[Collected data]

= = =

(* ===== verification/MarkerMeaning.v ===== *)
(** * Markers: the parser builds what the text means

    The parser of trees follows the parser of syntax step by step: it reads the same, reports the
    same, and builds a tree that has the value of the syntax. *)

From stdpp Require Import base list option numbers decidable strings.
From Stdlib Require Import ZArith Lia.
From S2P Require Import Prelude Text Ranges VersionTypes VersionSmall Version VersionOrder VersionParser.
From S2P Require Import VersionSpecifier SpecifierParser Cursor MarkerTypes Interner MarkerAlgebra.
From S2P Require Import MarkerRestrict MarkerTree MarkerEval InternerFacts EdgesFacts AlgebraFacts ExclusionFacts.
From S2P Require Import ExpressionFacts TreeFacts.
From S2P Require Import MarkerParser MarkerParserFacts MarkerSyntax.

Local Open Scope Z_scope.
Local Open Scope uv_scope.

Fixpoint syntax_value (sigma : Valuation) (syn : Syntax) : bool :=
  match syn with
  | SynExpr expr => expression_value sigma expr
  | SynAnd a b => syntax_value sigma a && syntax_value sigma b
  | SynOr a b => syntax_value sigma a || syntax_value sigma b
  end.

Section Meaning.
Context `{!Alphabetic} {RV : RangeOps Version} {RS : RangeOps (list Z)}.
Context {LV : RangeLaws version_cmp_slow} {LS : RangeLaws string_cmp}.
Context {C : Type} (L : C -> list Node -> Prop) {HL : LocalInvariant L}.

Notation Log := (list MarkerExpression).

(** ** Combining operands *)

Section Combine.
Context (op : bool -> bool -> bool) (unit absorbing : bool).
Context (Hassoc : forall a b c, op a (op b c) = op (op a b) c).
Context (Hunit : forall a, op a unit = a).
Context (Habs : forall a, op absorbing a = absorbing) (Habs' : forall a, op a absorbing = absorbing).
Context (apply : NodeId -> NodeId -> M C NodeId) (constant : NodeId -> bool).
Context (Happly : forall P Q i j s, state_ok L s -> means environment P i (nodes s.1) -> means environment Q j (nodes s.1) ->
  runs L (apply i j) s (means environment (fun sigma => op (P sigma) (Q sigma)))).
Context (Hconstant : forall table sigma i, constant i = true -> eval table sigma i = absorbing).

Definition folded (values : list bool) : bool := foldr op unit values.

Notation all_mean l Ps table := (Forall2 (fun i P => means environment P i table) l Ps).

Lemma all_mean_extend l Ps table table' :
  table_ok table -> table_ok table' -> table `prefix_of` table' -> all_mean l Ps table -> all_mean l Ps table'.
Proof. intros Hok Hok' Hp Hl. eapply Forall2_impl; [exact Hl|]. intros i P. by apply means_stable. Qed.

(** The meaning of a list of operands. *)
Definition folded_value (Ps : list (Valuation -> bool)) (sigma : Valuation) : bool := folded ((fun P => P sigma) <$> Ps).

= = =

Your goal: Isolate the lines above that contain the word "Open" and copy them.

Your response:
Local Open Scope Z_scope.
Local Open Scope uv_scope.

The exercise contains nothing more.